Here's the Script that does the deed:
Set-Location -Path cert:\LocalMachine\My
Get-Certificate -Template CM12PXECert -Url ldap: -SubjectName CN=FQDNofDP
$secure_string_pwd = '$omethingH@rdT0Gue$$' | ConvertTo-SecureString -Force –AsPlainText
Get-ChildItem cert:\LocalMachine\my | where {$_.Subject -match "CN=FQDNofDP"} | Export-PfxCertificate -FilePath C:\windows\temp\FQDNofDP.pfx -Password $secure_string_pwd
Set-Location -Path cert:\
Get-ChildItem cert:\localmachine\my | where {$_.Subject -match "CN=FQDNofDP"} | Remove-Item -DeleteKey
This script basically requests a new certificate from the Certificate Authority, Exports it, along with the required private key - secured with a strong password - to a pfx file that is needed by the Add-CMDistributionPoint cmdlet.
Next the script goes and deletes the certificate from the server that it was added to, in this case, its the Primary ConfigMgr Server.

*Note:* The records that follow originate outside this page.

(** * Cityscope posts: the post aggregate and its reaction state machine

    A shallow embedding of [backend/models/Post.js] and of the route
    handlers of [backend/routes/posts.js].

    - The [posts] collection is a finite map from [_id] to document.
    - A handler is a function from the store and the request to the
      response and the store it leaves behind.
    - What the route takes from its environment is an argument of the
      handler: the authenticated user ([req.user._id], set by the [auth]
      middleware), the clock ([new Date()], the [timestamps] option), the
      [_id] given to a new document, the outcome of the Cloudinary upload.
    - [populate] only resolves display fields of the referenced users; the
      references themselves are what the handlers compare and store, and
      they are kept as they are.
    - The route parameter [:id] is taken to be a well-formed ObjectId, and
      the database to be reachable. *)

From Stdlib Require Import ZArith Lia Ascii String.
From stdpp Require Import gmap list sorting strings.

(** ** JavaScript values *)

(** A JavaScript string is a sequence of UTF-16 code units; [s.length]
    counts them. *)
Definition code_unit := N.
Definition jsstring := list code_unit.

(** A string literal of the source. *)
Definition lit (s : string) : jsstring :=
  (λ a, N_of_ascii a) <$> list_ascii_of_string s.

(** A field of [req.body]: [None] is [undefined]. The model follows the
    routes on fields that are strings or absent; the other JSON values a
    body can carry (numbers, arrays, objects) are outside it. *)
Definition field := option jsstring.

(** [!v] on a body field: [undefined] and the empty string are falsy. *)
Definition js_not (v : field) : bool :=
  match v with
  | None | Some [] => true
  | Some (_ :: _) => false
  end.

(** WhiteSpace and LineTerminator code points, the ones
    [String.prototype.trim] strips. *)
Definition is_whitespace (c : code_unit) : bool :=
  bool_decide (c ∈ [0x09; 0x0A; 0x0B; 0x0C; 0x0D; 0x20; 0xA0; 0x1680;
                    0x2000; 0x2001; 0x2002; 0x2003; 0x2004; 0x2005; 0x2006;
                    0x2007; 0x2008; 0x2009; 0x200A; 0x2028; 0x2029; 0x202F;
                    0x205F; 0x3000; 0xFEFF]%N).

Fixpoint trimStart (s : jsstring) : jsstring :=
  match s with
  | c :: s' => if is_whitespace c then trimStart s' else s
  | [] => []
  end.

Definition trimEnd (s : jsstring) : jsstring := reverse (trimStart (reverse s)).

Definition trim (s : jsstring) : jsstring := trimEnd (trimStart s).

(** ** The Post model (models/Post.js) *)

Abbreviation ObjectId := N (only parsing).
Abbreviation Date := Z (only parsing).

Module Reply.
Record t := mk {
  author : ObjectId;
  content : jsstring;
  createdAt : Date
}.
End Reply.

Record Post := mkPost {
  author : ObjectId;
  content : jsstring;
  postType : jsstring;
  location : jsstring;
  imageUrl : option jsstring;
  likes : list ObjectId;
  dislikes : list ObjectId;
  replies : list Reply.t;
  createdAt : Date
}.

Definition set_content (c : jsstring) (p : Post) : Post :=
  mkPost (author p) c (postType p) (location p) (imageUrl p)
         (likes p) (dislikes p) (replies p) (createdAt p).

Definition set_likes (l : list ObjectId) (p : Post) : Post :=
  mkPost (author p) (content p) (postType p) (location p) (imageUrl p)
         l (dislikes p) (replies p) (createdAt p).

Definition set_dislikes (l : list ObjectId) (p : Post) : Post :=
  mkPost (author p) (content p) (postType p) (location p) (imageUrl p)
         (likes p) l (replies p) (createdAt p).

Definition set_replies (l : list Reply.t) (p : Post) : Post :=
  mkPost (author p) (content p) (postType p) (location p) (imageUrl p)
         (likes p) (dislikes p) l (createdAt p).

(** The collection: documents by [_id]. *)
Abbreviation store := (gmap N Post) (only parsing).

(** ** Responses *)

Inductive body :=
| Message (message : string)
| PostJson (message : string) (id : ObjectId) (post : Post)
| PostDoc (id : ObjectId) (post : Post)
| PostsPage (posts : list (ObjectId * Post))
            (totalPages currentPage total : Z)
| ReplyJson (message : string) (reply : option Reply.t)
| RepliesJson (replies : list Reply.t)
| ReactionJson (message : string) (likes dislikes : nat)
               (userReaction : option jsstring).

(** [res.status(s).json(b)]; [res.json(b)] has status 200. *)
Record response := Res { status : Z; json : body }.

(** ** Reactions *)

(** [ids.includes(userId)]: a Mongoose array of ObjectIds compares them by
    value, as the [toString] comparison of the filters below does. *)
Definition includes (userId : ObjectId) (ids : list ObjectId) : bool :=
  bool_decide (userId ∈ ids).

(** [ids.filter(id => id.toString() !== userId.toString())] *)
Definition without (userId : ObjectId) (ids : list ObjectId) : list ObjectId :=
  filter (λ id, id ≠ userId) ids.

(** [['like', 'dislike'].includes(type)] *)
Definition valid_reaction (type : field) : bool :=
  match type with
  | Some t => bool_decide (t ∈ [lit "like"; lit "dislike"])
  | None => false
  end.

(** The body of POST /:id/reactions between [findById] and [save]. *)
Definition toggle (type : field) (userId : ObjectId) (post : Post) : Post :=
  let hasLiked := includes userId (likes post) in
  let hasDisliked := includes userId (dislikes post) in
  if bool_decide (type = Some (lit "like")) then
    if hasLiked then
      set_likes (without userId (likes post)) post
    else
      let post := set_likes (likes post ++ [userId]) post in
      if hasDisliked then
        set_dislikes (without userId (dislikes post)) post
      else post
  else
    if hasDisliked then
      set_dislikes (without userId (dislikes post)) post
    else
      let post := set_dislikes (dislikes post ++ [userId]) post in
      if hasLiked then
        set_likes (without userId (likes post)) post
      else post.

(** [post.likes.includes(userId) ? 'like' :
     post.dislikes.includes(userId) ? 'dislike' : null] *)
Definition userReaction (userId : ObjectId) (post : Post) : option jsstring :=
  if includes userId (likes post) then Some (lit "like")
  else if includes userId (dislikes post) then Some (lit "dislike")
  else None.

(** POST /:id/reactions *)
Definition setReaction (st : store) (user id : ObjectId) (type : field)
  : response * store :=
  if negb (valid_reaction type) then
    (Res 400 (Message "Invalid reaction type"), st)
  else
    match st !! id with
    | None => (Res 404 (Message "Post not found"), st)
    | Some post =>
        let post := toggle type user post in
        (Res 200 (ReactionJson "Reaction updated successfully"
                    (length (likes post)) (length (dislikes post))
                    (userReaction user post)),
         <[id := post]> st)
    end.

(** The body of DELETE /:id/reactions between [findById] and [save]. *)
Definition clear (userId : ObjectId) (post : Post) : Post :=
  let post := set_likes (without userId (likes post)) post in
  set_dislikes (without userId (dislikes post)) post.

(** DELETE /:id/reactions *)
Definition clearReaction (st : store) (user id : ObjectId)
  : response * store :=
  match st !! id with
  | None => (Res 404 (Message "Post not found"), st)
  | Some post =>
      let post := clear user post in
      (Res 200 (ReactionJson "Reaction removed successfully"
                  (length (likes post)) (length (dislikes post)) None),
       <[id := post]> st)
  end.

(** ** Schema validation and persistence *)

Definition validPostTypes : list jsstring :=
  [lit "recommendation"; lit "help"; lit "update"; lit "event"].

(** [content: { type: String, required: true, maxlength: 280 }] *)
Definition content_ok (c : jsstring) : bool :=
  negb (bool_decide (c = [])) && Nat.leb (length c) 280.

(** [postType: { required: true, enum: [...] }] *)
Definition postType_ok (t : jsstring) : bool :=
  bool_decide (t ∈ validPostTypes).

(** [location: { type: String, required: true, trim: true }]: the setter
    has trimmed the value before the validator sees it. *)
Definition location_ok (l : jsstring) : bool :=
  negb (bool_decide (l = [])).

(** Validators of the reply subdocument. *)
Definition reply_ok (r : Reply.t) : bool := content_ok (Reply.content r).

(** [new Post({ author, content, postType, location, imageUrl })]: the
    [trim] setter runs on [location]; the arrays default to empty;
    [createdAt] is the time of the insertion. *)
Definition new_Post (author : ObjectId) (content postType location : jsstring)
    (imageUrl : option jsstring) (now : Date) : Post :=
  mkPost author content postType (trim location) imageUrl [] [] [] now.

(** [save] of a new document: validation, then the insertion, which the
    unique index on [_id] refuses for an id already there. [None] is the
    exception the route catches. *)
Definition insert_new (st : store) (id : ObjectId) (post : Post)
  : option store :=
  if content_ok (content post) && postType_ok (postType post)
     && location_ok (location post) then
    match st !! id with
    | None => Some (<[id := post]> st)
    | Some _ => None
    end
  else None.

(** ** Post routes *)

(** [req.file] and what Cloudinary answers for it. *)
Inductive upload :=
| NoFile
| Uploaded (secure_url : jsstring)
| UploadError.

Note: Ensure that the server account has the required permission on the certificate template to request a new certificate, not just the user running the script!.
While this wasn't what I had originally envisaged, it turns out that this a better practice solution anyhow.
That said, I still think there is a bug in the CmdLet (s) because if I had to rebuild one of these deployed distribution points, I would like to think that I could re-use the exported certificate, rather than generate another for the same box!
Watch this space, hopefully there will be a hotfix for the issue, or a fix in a service pack.